> **Task prompt**:
Reproduce all of the listing below without alteration.

> **Records for processing**:

(** * A/B test significance notebook: a shallow embedding

    The notebook [A-B Testing/notebook.ipynb] validates a table of
    experiment rows, extracts the size and conversion rate of its two
    groups and runs a two-proportion z-test ([get_pvalue]).

    Numbers.  Python floats are modelled as real numbers with exact
    arithmetic (no rounding, no overflow); the one special value that the
    code can produce from finite inputs, NaN, is kept as a constructor of
    its own.  Group sizes are Python integers ([Z]). *)

From Stdlib Require Import Reals Lra Lia ZArith List String Bool QArith Qreals.
Import ListNotations.

Local Open Scope R_scope.

(** ** The standard normal distribution function

    [scipy.stats.norm.cdf] is library code.  Its mathematical content is
    the distribution function of the standard normal law, which is built
    here from the Riemann integral: [gauss] is the unnormalised density
    [exp (-t²/2)], [Gint x] its integral from [0] to [x], [Ginf] the
    supremum of [Gint] (half of the total mass of [gauss]), and
    [Phi x = 1/2 + Gint x / (2 * Ginf)]. *)

Module NormalCDF.

Definition gauss (t : R) : R := exp (- (t * t / 2)).

Lemma gauss_pos t : 0 < gauss t.
Proof. apply exp_pos. Qed.

Lemma gauss_le_1 t : gauss t <= 1.
Proof.
  unfold gauss. rewrite <- exp_0.
  destruct (Req_dec t 0) as [->|Hne].
  - right. apply f_equal. lra.
  - left. apply exp_increasing. nra.
Qed.

Lemma gauss_even t : gauss (- t) = gauss t.
Proof. unfold gauss. apply f_equal. field. Qed.

Lemma gauss_anti s t : Rabs s <= Rabs t -> gauss t <= gauss s.
Proof.
  intros H. unfold gauss.
  assert (Hsq : s * s <= t * t).
  { pose proof (Rabs_pos s). pose proof (Rabs_pos t).
    replace (s * s) with (Rabs s * Rabs s)
      by (unfold Rabs; destruct (Rcase_abs s); ring).
    replace (t * t) with (Rabs t * Rabs t)
      by (unfold Rabs; destruct (Rcase_abs t); ring).
    nra. }
  destruct (Rle_lt_or_eq_dec _ _ Hsq) as [Hlt|Heq].
  - left. apply exp_increasing. lra.
  - right. apply f_equal. lra.
Qed.

Lemma gauss_derivable : derivable gauss.
Proof. unfold gauss. reg. Qed.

> **Solution for this problem**:
(** * A/B test significance notebook: a shallow embedding

    The notebook [A-B Testing/notebook.ipynb] validates a table of
    experiment rows, extracts the size and conversion rate of its two
    groups and runs a two-proportion z-test ([get_pvalue]).

    Numbers.  Python floats are modelled as real numbers with exact
    arithmetic (no rounding, no overflow); the one special value that the
    code can produce from finite inputs, NaN, is kept as a constructor of
    its own.  Group sizes are Python integers ([Z]). *)

From Stdlib Require Import Reals Lra Lia ZArith List String Bool QArith Qreals.
Import ListNotations.

Local Open Scope R_scope.

(** ** The standard normal distribution function

    [scipy.stats.norm.cdf] is library code.  Its mathematical content is
    the distribution function of the standard normal law, which is built
    here from the Riemann integral: [gauss] is the unnormalised density
    [exp (-t²/2)], [Gint x] its integral from [0] to [x], [Ginf] the
    supremum of [Gint] (half of the total mass of [gauss]), and
    [Phi x = 1/2 + Gint x / (2 * Ginf)]. *)

Module NormalCDF.

Definition gauss (t : R) : R := exp (- (t * t / 2)).

Lemma gauss_pos t : 0 < gauss t.
Proof. apply exp_pos. Qed.

Lemma gauss_le_1 t : gauss t <= 1.
Proof.
  unfold gauss. rewrite <- exp_0.
  destruct (Req_dec t 0) as [->|Hne].
  - right. apply f_equal. lra.
  - left. apply exp_increasing. nra.
Qed.

Lemma gauss_even t : gauss (- t) = gauss t.
Proof. unfold gauss. apply f_equal. field. Qed.

Lemma gauss_anti s t : Rabs s <= Rabs t -> gauss t <= gauss s.
Proof.
  intros H. unfold gauss.
  assert (Hsq : s * s <= t * t).
  { pose proof (Rabs_pos s). pose proof (Rabs_pos t).
    replace (s * s) with (Rabs s * Rabs s)
      by (unfold Rabs; destruct (Rcase_abs s); ring).
    replace (t * t) with (Rabs t * Rabs t)
      by (unfold Rabs; destruct (Rcase_abs t); ring).
    nra. }
  destruct (Rle_lt_or_eq_dec _ _ Hsq) as [Hlt|Heq].
  - left. apply exp_increasing. lra.
  - right. apply f_equal. lra.
Qed.

Lemma gauss_derivable : derivable gauss.
Proof. unfold gauss. reg. Qed.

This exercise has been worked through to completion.